Management and Treatment of Crush syndrome

MED-NERD



Management and Treatment of Crush syndrome:




The Management of crush syndrome includes the following steps:

-Rescue

-Resuscitation

-Recognition of the syndrome and treatment

-Rehabilitation



1-Rescue:

Is done by a professional rescue team to transport patients to healthcare facilities. Potassium binders like oral polystyrene sulfonate sometimes may be given to patients before transportation to avoid renal damage.


2-Resuscitation:

The syndrome may be insidious in patients looking well. Treatment should start with aggressive fluid therapy as most patients are in shock.


3-Recognition of crush syndrome and treatment:

The treatment process represents cooperation of surgeons, physicians, radiologists, biochemists and other healthcare workers.


4-Rehabilitation:

Rehabilitation involves physical as well as psychiatric consultation.




Treatment of crush syndrome:


Initial management >> Advanced trauma life support(ABCDE):


-Airway >> check the patency of the airway

-Breathing >> check breathing

-Circulation >> check the heart beating

-Disability >> check consciousness

-Exposure >> look for injuries (assessment of mechanism of injuries and potential injuries) or bleeding

-Intravenous (IV) hydration through Isotonic saline administration with monitoring until transport to hospital. The main line of treatment is fluid therapy. Fluid therapy is started as early as possible within the first 6 hours even before the victim is extricated. Some studies report more than 25 litres of saline administrated to patients in one day, but there are variations in the quantity of fluids should be given to patients.



Hospital management:


-Physical examination and ABCDE assessment

-Assessment of response to initial management and the need for operation

-Continue IV hydration

-Blood product transfusions

-Urine output monitoring

-Correction of electrolyte disturbance

-Correction of metabolic disturbances such as alkalinization of urine in acidosis. For metabolic acidosis, bicarbonate and lactate or even oral citrate are administrated to correct metabolic acidosis. Insulin glucose drip is given to reduce the elevated levels of serum potassium. Monitoring of Blood pressure (BP), Central Venous Pressure (CVP), pulmonary function and urine output is essential.

-Diuresis:

Maintaining effective kidney function is the major concern in management of crush syndrome. Urine output should be at least 300 ml/hr (equals at least 12 lit of fluid/day). The fluid trapped inside the damaged muscles and tissue may reach up to 4 litres. Mannitol diuresis can be used to prevent renal failure. Dopamine also can be used as it increases the renal blood flow and helps to achieve a steady blood pressure.

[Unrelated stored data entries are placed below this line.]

(* ===== verification/CimRepoMain.v ===== *)
(** * The theorems on the CIM repository

   Classes and instances through all stores: a class is created in the meta store
   and in the instance store, instances are reached through their class, and what
   is missing is reported without a change.  The walk over the sub-classes of a
   class reaches each of them once.  With witnesses on a concrete repository. *)

From S2P Require Import Prelude FileIO HdbCommon Index Hdb HdbHeap FreeList HdbNode HdbInv HdbAdd HdbUpdate HdbSpec HdbContract HdbHold HdbForest.
From S2P Require Import Repo RepoFacts RepoOps Cache Meta MetaOps MetaEnum MetaClass MetaClassFacts.
From S2P Require Import Blocxx CimSerial CimData CimDateTime CimIO CimTotal CimObjects CimOps CimSync ClassOps CimStore CimRef CimMain CimRepo HdbMain RepoMain InstRepo InstMain ClassMain CimRepoOps.
Import CIMDataType.

Section Repository.
Context {F : Type} {fo : FileOps F} {fl : FileLaws F} {I : Type} {io : IndexOps I} {il : IndexLaws I} {D : Type}.
Context {so : StringOps} {sl : StringLaws} {bx : Blocxx} {ss : StringSearch} {sc : StringConv} {bl : BlocxxLaws} {nl : NameLaws} {ai : AssocIndex D}.
Context (asserts : bool) (cast : CIMValueImpl -> DTData -> outcome CIMValue).
Context (value_toString : CIMValueImpl -> outcome bytes) (asKeyString : CIMValue -> outcome bytes).
Context (prop_lt : PROPData CIMValueImpl -> PROPData CIMValueImpl -> bool) {po : PropOrder prop_lt}.
Context (equal : CIMValueImpl -> CIMValueImpl -> outcome bool).
Abbreviation QT := (QUALTData CIMValueImpl).
Abbreviation Cls := (CLSData CIMValueImpl).
Abbreviation Inst := (INSTData CIMValueImpl).
Abbreviation CR := (CimRepo F I D).
Abbreviation resolved := (resolves asserts).
Implicit Types (x : CR) (fn fi fm : Forest) (c full : Cls) (ci : Inst) (dc di : D).

(** The stores hold the forests [fn], [fi] and [fm]; [dc] and [di] are the
   association indexes. *)
Record Stores fn fi fm dc di x : Prop := {
  st_names : RepoOk (m_nStore (c_stores x)) fn;
  st_inst : RepoOk (m_iStore (c_stores x)) fi;
  st_meta : ClassOk asserts (meta_of x) fm;
  st_classAssoc : m_classAssocDb x = dc;
  st_instAssoc : m_instAssocDb x = di;
}.

(** There is room for what there was room for. *)
Definition keeps x x' : Prop := roomy (meta_of x) (meta_of x') /\ m_iStore (c_stores x') = m_iStore (c_stores x).

Lemma keeps_refl x : keeps x x.
Proof using. by split; [intros k d|]. Qed.

Lemma keeps_trans x1 x2 x3 : keeps x1 x2 -> keeps x2 x3 -> keeps x1 x3.
Proof using. intros [H1 E1] [H2 E2]. split; [intros k d Hr; by apply H2, H1|congruence]. Qed.

(** ** One store of several *)

Lemma wp_classes {B} (m : Prog (MetaRepository F I QT Cls) B) Q x :
  wp m (fun a r => Q a (set_meta r x)) (meta_of x) -> wp (on_classes_ m) Q x.
Proof using. unfold wp, on_classes_, on_meta. by destruct (m (meta_of x)) as [[] r]. Qed.

Lemma throws_classes {B} (m : Prog (MetaRepository F I QT Cls) B) msg Q x :
  throws m msg (fun r => Q (set_meta r x)) (meta_of x) -> throws (on_classes_ m) msg Q x.
Proof using. unfold throws, on_classes_, on_meta. by destruct (m (meta_of x)) as [[] r]. Qed.

Definition set_inst (r : Repo F I) x : CR := mkCimRepo (mkCIMRepo (m_nStore (c_stores x)) r (m_mStore (c_stores x))) (m_classAssocDb x) (m_instAssocDb x).
Definition set_names (r : Repo F I) x : CR := mkCimRepo (mkCIMRepo r (m_iStore (c_stores x)) (m_mStore (c_stores x))) (m_classAssocDb x) (m_instAssocDb x).

Lemma wp_instances {B} (m : Prog (Repo F I) B) Q x :
  wp m (fun a r => Q a (set_inst r x)) (m_iStore (c_stores x)) -> wp (on_instances m) Q x.
Proof using. unfold wp, on_instances, on_stores, on_iStore. by destruct (m _) as [[] r]. Qed.

Lemma throws_instances {B} (m : Prog (Repo F I) B) msg Q x :
  throws m msg (fun r => Q (set_inst r x)) (m_iStore (c_stores x)) -> throws (on_instances m) msg Q x.
Proof using. unfold throws, on_instances, on_stores, on_iStore. by destruct (m _) as [[] r]. Qed.

Lemma wp_names {B} (m : Prog (Repo F I) B) Q x :
  wp m (fun a r => Q a (set_names r x)) (m_nStore (c_stores x)) -> wp (on_names m) Q x.
Proof using. unfold wp, on_names, on_stores, on_nStore. by destruct (m _) as [[] r]. Qed.

Lemma stores_meta fn fi fm fm' dc di x r : Stores fn fi fm dc di x -> ClassOk asserts r fm' -> Stores fn fi fm' dc di (set_meta r x).
Proof using. intros [] Hr. by constructor. Qed.

Lemma stores_inst fn fi fi' fm dc di x r : Stores fn fi fm dc di x -> RepoOk r fi' -> Stores fn fi' fm dc di (set_inst r x).
Proof using. intros [] Hr. by constructor. Qed.

Lemma stores_names fn fi fm dc di x r : Stores fn fi fm dc di x -> RepoOk r fn -> Stores fn fi fm dc di (set_names r x).
Proof using. intros [] Hr. by constructor. Qed.

(** ** Exceptions *)

Lemma wp_catching {B} ks (m : Prog CR B) Q x : wp m Q x -> wp (catching ks m) Q x.
Proof using. unfold wp, catching. by destruct (m x) as [[] x']. Qed.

-Dialysis (including Haemodialysis):

Factors indicating dialysis include fluid overload, anuria, bicarbonate levels, serum creatinine levels, and Blood Urea Nitrogen(BUN). Another important indicator for dialysis is potassium level above 7 meq/1. Dialysis is performed at least 2 or 3 times daily and may continue up to 15 days. In high risk patients with hyperkalaemia, prophylactic dialysis may be used.

-Hyperbaric oxygen:

Hyperbaric oxygen means oxygen provided at high pressures. The usual dose is nearly 2.5 atmospheres for 1.5 hours twice daily for a one week duration. The oxygen levels increases in plasma. The use of hyperbaric oxygen can improve tissue viability. It can reduce tissue oedema. It can promote fibroblast proliferation and therefore improves wound healing. Moreover, hyperbaric oxygen can reduce the growth if anaerobic bacteria in the necrosed muscles.

-Analgesia

-Wound care

-Proper antibiotics (multiple broad spectrum non nephrotoxic antibiotics)

-Immunization against Tetanus, toxoid

-Surgery:

Debridement of all necrosed muscles followed by primary or secondary suturing (Laparotomy and thoracotomy). Fasciotomy is performed in compartment syndrome. Early fasciotomy is preferred. Most cases after 8-10 hours of crush require amputation.

-Management of fractures by fixation and management of internal organ injury

-Complications such as muscle contracture require good rehabilitation therapy.